- [Work to be completed] Beginning at the line containing "penalty : f64;" in the material below and ending at the line containing "(** [state.entry(k).or_insert_with(PrefixDampening::new)] *)", return each line exactly and add nothing.
Segment Start: The records
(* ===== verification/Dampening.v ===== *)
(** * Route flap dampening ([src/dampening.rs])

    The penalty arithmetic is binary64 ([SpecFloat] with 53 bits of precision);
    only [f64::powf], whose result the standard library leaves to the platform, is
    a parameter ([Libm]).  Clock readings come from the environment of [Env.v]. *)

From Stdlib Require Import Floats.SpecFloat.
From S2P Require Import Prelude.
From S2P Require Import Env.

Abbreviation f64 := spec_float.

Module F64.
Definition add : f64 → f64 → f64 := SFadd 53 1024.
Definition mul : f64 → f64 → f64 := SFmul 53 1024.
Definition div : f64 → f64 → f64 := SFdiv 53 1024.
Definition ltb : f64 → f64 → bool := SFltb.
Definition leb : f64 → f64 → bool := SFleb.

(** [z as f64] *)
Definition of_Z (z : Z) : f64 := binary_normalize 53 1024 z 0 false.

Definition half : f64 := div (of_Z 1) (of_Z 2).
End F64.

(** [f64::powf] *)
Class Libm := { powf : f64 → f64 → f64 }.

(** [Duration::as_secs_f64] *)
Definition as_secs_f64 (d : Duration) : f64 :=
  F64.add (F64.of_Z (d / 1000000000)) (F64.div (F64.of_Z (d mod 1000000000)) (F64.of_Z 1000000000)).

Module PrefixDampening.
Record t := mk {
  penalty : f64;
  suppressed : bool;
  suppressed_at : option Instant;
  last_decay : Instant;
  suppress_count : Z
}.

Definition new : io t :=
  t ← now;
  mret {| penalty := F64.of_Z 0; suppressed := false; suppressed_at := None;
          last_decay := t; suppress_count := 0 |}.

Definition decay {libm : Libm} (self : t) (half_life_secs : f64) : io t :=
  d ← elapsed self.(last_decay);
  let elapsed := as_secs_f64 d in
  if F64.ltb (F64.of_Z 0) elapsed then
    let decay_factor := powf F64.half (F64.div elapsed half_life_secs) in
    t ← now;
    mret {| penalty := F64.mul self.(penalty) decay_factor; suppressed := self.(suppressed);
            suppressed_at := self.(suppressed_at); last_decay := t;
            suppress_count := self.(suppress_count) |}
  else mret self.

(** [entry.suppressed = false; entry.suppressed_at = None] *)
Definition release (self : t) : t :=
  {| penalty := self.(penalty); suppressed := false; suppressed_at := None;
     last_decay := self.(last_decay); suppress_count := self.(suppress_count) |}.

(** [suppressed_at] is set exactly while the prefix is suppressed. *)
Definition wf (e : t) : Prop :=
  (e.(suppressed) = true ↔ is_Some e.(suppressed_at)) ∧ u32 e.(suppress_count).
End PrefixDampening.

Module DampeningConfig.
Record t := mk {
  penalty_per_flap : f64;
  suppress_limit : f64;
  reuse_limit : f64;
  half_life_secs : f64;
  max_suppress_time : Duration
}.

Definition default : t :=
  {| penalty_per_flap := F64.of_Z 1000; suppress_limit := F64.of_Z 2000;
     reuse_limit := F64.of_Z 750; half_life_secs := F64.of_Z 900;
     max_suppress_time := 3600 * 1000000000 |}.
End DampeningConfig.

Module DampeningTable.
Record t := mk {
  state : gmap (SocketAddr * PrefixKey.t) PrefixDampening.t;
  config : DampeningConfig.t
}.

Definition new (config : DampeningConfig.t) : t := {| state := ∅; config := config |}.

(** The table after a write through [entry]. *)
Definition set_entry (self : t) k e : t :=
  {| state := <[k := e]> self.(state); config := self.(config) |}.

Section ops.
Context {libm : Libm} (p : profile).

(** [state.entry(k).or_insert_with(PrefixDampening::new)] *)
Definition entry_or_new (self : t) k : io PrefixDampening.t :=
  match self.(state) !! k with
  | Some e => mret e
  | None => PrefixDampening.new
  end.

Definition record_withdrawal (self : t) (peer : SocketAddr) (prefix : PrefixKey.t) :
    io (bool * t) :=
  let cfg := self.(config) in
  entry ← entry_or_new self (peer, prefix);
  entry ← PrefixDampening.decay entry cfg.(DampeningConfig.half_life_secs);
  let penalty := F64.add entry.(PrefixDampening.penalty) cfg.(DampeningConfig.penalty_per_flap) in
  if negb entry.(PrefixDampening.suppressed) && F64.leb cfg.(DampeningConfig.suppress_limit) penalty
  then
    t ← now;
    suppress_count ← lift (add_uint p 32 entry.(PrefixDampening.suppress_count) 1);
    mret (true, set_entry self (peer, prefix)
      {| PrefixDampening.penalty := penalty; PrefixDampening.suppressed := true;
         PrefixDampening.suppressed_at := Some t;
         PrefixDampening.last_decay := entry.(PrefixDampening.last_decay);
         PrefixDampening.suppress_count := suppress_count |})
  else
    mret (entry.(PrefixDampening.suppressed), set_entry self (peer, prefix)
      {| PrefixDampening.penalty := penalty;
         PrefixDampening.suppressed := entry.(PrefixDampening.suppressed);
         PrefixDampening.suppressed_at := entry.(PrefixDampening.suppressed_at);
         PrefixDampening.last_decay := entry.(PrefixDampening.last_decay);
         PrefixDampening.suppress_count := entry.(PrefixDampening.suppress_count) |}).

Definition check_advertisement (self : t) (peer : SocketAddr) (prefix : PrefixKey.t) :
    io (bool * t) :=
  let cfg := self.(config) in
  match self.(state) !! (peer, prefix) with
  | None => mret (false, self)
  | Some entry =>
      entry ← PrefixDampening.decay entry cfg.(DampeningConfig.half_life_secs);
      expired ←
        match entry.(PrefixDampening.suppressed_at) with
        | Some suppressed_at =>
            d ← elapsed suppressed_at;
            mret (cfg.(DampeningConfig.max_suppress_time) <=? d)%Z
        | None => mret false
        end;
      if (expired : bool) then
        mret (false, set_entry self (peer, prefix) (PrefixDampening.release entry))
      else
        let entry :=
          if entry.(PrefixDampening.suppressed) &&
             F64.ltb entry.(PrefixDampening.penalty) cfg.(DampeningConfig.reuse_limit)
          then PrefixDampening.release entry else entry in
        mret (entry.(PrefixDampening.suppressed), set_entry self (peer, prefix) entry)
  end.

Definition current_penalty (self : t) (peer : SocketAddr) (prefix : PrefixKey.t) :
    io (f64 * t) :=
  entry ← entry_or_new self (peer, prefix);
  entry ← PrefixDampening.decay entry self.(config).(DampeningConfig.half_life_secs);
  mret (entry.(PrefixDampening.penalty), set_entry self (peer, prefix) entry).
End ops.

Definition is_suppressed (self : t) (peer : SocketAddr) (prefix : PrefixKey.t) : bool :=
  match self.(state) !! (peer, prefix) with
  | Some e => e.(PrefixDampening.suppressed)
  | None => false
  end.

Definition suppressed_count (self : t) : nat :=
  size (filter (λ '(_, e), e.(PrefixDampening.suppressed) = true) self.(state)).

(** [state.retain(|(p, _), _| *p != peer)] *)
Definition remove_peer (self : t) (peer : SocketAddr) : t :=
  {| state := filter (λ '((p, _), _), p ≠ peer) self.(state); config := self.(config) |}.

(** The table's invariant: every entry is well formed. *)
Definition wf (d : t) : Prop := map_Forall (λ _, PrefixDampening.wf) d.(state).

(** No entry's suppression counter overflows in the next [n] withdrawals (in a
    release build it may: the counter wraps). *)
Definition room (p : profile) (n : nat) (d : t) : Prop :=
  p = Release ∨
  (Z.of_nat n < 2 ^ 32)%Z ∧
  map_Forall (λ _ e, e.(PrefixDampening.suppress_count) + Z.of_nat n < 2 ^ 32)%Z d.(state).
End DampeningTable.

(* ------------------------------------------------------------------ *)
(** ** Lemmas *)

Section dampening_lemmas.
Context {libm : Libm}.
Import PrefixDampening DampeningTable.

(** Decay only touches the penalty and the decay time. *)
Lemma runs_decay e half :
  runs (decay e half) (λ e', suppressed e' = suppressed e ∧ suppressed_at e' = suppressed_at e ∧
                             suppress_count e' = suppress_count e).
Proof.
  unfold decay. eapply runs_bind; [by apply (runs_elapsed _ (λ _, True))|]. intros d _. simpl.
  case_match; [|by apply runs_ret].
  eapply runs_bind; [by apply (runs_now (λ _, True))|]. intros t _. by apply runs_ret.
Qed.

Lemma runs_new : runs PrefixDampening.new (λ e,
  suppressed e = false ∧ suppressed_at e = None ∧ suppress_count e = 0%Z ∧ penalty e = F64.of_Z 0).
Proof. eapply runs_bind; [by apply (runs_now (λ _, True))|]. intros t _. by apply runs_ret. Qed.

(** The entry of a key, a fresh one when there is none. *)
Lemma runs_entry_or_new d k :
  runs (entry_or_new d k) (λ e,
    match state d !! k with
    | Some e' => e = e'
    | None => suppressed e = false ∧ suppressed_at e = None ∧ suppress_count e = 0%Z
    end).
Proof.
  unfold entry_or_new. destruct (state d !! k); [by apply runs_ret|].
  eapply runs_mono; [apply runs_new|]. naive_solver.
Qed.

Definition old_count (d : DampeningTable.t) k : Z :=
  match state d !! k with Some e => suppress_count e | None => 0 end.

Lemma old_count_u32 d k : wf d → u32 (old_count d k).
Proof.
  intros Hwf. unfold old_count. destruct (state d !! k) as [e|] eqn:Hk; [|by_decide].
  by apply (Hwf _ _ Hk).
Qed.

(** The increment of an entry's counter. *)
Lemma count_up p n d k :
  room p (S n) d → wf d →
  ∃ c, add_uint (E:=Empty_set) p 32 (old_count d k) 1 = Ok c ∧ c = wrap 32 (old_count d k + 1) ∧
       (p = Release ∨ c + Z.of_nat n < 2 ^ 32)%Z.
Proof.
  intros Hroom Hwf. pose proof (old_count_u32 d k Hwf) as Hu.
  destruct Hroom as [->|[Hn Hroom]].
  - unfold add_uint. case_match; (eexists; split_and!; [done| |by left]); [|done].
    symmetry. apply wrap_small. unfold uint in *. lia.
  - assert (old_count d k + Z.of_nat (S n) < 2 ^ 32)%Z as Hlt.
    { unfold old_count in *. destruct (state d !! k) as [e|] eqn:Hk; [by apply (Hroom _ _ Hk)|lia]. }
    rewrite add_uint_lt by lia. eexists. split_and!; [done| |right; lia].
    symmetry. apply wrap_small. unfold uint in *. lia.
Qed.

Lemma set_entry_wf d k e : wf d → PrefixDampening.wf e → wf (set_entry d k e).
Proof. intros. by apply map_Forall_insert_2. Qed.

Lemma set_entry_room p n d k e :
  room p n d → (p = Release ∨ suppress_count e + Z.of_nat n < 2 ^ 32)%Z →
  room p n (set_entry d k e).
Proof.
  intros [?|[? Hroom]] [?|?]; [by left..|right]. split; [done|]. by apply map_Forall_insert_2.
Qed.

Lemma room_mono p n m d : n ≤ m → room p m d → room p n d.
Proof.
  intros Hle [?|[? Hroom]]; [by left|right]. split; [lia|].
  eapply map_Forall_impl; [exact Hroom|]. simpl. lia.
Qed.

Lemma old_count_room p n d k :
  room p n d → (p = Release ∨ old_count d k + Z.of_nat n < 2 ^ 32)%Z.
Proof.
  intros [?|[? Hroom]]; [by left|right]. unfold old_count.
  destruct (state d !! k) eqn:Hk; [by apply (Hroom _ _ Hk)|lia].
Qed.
Segment End: The records
Segment Start: The records
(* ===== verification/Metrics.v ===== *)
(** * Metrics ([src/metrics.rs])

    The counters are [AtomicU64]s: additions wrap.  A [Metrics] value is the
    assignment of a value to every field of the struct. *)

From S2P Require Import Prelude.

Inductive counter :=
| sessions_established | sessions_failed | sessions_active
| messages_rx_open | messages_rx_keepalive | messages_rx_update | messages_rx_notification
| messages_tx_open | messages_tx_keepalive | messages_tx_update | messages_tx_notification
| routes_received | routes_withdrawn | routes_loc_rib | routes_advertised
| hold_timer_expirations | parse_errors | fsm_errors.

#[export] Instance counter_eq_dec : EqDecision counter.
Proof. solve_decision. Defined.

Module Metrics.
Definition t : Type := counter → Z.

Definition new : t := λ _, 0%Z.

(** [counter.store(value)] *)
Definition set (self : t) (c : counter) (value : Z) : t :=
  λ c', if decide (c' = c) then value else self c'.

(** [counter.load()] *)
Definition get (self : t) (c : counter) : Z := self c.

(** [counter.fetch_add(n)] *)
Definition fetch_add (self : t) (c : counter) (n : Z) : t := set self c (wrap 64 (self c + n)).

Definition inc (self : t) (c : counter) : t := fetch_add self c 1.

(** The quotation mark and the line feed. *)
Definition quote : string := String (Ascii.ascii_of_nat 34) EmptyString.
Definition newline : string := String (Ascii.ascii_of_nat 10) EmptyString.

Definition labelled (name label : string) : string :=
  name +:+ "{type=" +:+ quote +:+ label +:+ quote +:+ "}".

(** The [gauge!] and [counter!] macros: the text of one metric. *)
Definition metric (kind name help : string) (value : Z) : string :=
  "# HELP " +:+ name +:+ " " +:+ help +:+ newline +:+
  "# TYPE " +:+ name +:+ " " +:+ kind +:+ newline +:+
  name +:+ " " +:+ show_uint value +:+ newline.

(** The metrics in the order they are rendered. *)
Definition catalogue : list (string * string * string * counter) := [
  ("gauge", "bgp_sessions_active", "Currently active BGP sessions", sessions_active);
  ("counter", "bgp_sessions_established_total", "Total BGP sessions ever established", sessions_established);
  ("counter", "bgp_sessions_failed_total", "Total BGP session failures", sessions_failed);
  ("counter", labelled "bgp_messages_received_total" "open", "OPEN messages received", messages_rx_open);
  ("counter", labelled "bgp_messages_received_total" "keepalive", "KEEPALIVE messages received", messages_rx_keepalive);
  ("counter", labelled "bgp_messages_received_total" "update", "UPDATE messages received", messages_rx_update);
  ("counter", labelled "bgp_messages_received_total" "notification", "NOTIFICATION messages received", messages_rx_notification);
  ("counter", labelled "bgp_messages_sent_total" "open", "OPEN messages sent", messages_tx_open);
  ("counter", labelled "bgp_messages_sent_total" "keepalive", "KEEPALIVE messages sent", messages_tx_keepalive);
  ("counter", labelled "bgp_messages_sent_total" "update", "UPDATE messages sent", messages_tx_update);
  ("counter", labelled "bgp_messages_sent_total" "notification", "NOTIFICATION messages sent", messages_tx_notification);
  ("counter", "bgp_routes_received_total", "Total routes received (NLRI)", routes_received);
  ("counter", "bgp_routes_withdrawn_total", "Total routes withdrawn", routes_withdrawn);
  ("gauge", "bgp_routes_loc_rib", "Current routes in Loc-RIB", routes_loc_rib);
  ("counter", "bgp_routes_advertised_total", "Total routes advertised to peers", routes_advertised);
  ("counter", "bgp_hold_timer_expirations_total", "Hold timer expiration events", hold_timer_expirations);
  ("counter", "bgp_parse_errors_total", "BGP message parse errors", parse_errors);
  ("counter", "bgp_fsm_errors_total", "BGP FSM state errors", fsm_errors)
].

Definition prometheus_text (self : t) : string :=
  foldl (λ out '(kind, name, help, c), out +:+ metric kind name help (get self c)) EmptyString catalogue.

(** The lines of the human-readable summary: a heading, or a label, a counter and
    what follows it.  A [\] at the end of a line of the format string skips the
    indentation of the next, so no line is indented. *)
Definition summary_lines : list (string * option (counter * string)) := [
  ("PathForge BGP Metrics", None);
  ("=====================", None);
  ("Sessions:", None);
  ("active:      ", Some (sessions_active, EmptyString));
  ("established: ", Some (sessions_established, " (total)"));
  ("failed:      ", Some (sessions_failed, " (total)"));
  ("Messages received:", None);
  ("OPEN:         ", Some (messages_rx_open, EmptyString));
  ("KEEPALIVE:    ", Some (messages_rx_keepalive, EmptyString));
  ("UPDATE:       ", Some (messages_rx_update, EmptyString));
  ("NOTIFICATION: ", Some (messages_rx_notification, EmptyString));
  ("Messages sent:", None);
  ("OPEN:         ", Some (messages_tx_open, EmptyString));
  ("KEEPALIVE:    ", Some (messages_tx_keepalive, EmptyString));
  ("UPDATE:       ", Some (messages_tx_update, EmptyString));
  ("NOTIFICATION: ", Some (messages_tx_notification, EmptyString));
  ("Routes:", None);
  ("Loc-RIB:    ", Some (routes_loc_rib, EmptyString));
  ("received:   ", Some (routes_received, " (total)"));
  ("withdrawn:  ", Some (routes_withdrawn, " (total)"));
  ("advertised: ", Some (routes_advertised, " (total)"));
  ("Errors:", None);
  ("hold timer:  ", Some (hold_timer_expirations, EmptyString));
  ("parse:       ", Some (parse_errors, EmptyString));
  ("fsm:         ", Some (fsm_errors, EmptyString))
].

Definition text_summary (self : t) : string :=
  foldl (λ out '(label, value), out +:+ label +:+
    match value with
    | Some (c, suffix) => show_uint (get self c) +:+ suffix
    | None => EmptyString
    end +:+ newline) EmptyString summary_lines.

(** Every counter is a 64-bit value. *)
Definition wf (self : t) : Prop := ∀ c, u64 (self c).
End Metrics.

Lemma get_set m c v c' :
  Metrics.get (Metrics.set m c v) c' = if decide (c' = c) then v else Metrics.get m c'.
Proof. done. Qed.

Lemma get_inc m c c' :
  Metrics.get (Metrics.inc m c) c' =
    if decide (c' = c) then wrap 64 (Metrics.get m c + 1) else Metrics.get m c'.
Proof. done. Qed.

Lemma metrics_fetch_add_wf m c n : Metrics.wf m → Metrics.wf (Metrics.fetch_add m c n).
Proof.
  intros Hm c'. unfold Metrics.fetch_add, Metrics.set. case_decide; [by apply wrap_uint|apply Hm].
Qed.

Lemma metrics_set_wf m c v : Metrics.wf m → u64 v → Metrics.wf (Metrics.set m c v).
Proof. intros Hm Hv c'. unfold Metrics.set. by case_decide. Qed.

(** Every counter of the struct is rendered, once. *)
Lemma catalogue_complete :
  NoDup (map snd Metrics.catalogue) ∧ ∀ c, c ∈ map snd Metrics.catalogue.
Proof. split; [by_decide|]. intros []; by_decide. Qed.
Segment End: The records
Segment Start: The records
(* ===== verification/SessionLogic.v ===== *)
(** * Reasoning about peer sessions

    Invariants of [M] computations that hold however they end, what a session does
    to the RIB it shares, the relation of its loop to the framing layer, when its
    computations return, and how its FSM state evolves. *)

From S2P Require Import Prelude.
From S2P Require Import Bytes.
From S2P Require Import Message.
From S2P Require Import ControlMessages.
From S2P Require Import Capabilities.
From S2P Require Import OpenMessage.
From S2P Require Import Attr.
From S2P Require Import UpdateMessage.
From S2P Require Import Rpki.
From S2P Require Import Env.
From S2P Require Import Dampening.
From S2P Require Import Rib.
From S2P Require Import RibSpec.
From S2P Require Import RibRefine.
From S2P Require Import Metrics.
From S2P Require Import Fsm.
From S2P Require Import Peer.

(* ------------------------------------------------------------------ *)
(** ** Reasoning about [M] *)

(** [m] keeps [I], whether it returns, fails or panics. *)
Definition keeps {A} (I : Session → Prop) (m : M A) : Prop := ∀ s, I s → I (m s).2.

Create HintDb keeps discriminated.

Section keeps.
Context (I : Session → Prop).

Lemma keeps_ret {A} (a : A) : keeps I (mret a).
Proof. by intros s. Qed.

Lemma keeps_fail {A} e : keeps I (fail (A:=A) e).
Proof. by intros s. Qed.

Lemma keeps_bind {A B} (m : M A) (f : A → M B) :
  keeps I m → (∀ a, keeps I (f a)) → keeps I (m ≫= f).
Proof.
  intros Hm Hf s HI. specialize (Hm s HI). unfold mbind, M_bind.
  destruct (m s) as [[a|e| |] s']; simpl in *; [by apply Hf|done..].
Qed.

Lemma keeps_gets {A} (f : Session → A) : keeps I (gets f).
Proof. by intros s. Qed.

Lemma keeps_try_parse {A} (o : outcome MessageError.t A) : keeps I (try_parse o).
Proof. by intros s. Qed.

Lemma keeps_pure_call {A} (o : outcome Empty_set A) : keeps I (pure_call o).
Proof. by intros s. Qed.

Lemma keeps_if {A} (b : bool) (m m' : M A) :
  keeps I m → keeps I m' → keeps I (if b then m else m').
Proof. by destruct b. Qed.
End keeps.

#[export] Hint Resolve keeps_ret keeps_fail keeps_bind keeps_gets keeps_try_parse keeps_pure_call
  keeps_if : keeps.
Segment End: The records
- [Completed exercise]
  penalty : f64;
  suppressed : bool;
  suppressed_at : option Instant;
  last_decay : Instant;
  suppress_count : Z
}.

Definition new : io t :=
  t ← now;
  mret {| penalty := F64.of_Z 0; suppressed := false; suppressed_at := None;
          last_decay := t; suppress_count := 0 |}.

Definition decay {libm : Libm} (self : t) (half_life_secs : f64) : io t :=
  d ← elapsed self.(last_decay);
  let elapsed := as_secs_f64 d in
  if F64.ltb (F64.of_Z 0) elapsed then
    let decay_factor := powf F64.half (F64.div elapsed half_life_secs) in
    t ← now;
    mret {| penalty := F64.mul self.(penalty) decay_factor; suppressed := self.(suppressed);
            suppressed_at := self.(suppressed_at); last_decay := t;
            suppress_count := self.(suppress_count) |}
  else mret self.

(** [entry.suppressed = false; entry.suppressed_at = None] *)
Definition release (self : t) : t :=
  {| penalty := self.(penalty); suppressed := false; suppressed_at := None;
     last_decay := self.(last_decay); suppress_count := self.(suppress_count) |}.

(** [suppressed_at] is set exactly while the prefix is suppressed. *)
Definition wf (e : t) : Prop :=
  (e.(suppressed) = true ↔ is_Some e.(suppressed_at)) ∧ u32 e.(suppress_count).
End PrefixDampening.

Module DampeningConfig.
Record t := mk {
  penalty_per_flap : f64;
  suppress_limit : f64;
  reuse_limit : f64;
  half_life_secs : f64;
  max_suppress_time : Duration
}.

Definition default : t :=
  {| penalty_per_flap := F64.of_Z 1000; suppress_limit := F64.of_Z 2000;
     reuse_limit := F64.of_Z 750; half_life_secs := F64.of_Z 900;
     max_suppress_time := 3600 * 1000000000 |}.
End DampeningConfig.

Module DampeningTable.
Record t := mk {
  state : gmap (SocketAddr * PrefixKey.t) PrefixDampening.t;
  config : DampeningConfig.t
}.

Definition new (config : DampeningConfig.t) : t := {| state := ∅; config := config |}.

(** The table after a write through [entry]. *)
Definition set_entry (self : t) k e : t :=
  {| state := <[k := e]> self.(state); config := self.(config) |}.

Section ops.
Context {libm : Libm} (p : profile).

(** [state.entry(k).or_insert_with(PrefixDampening::new)] *)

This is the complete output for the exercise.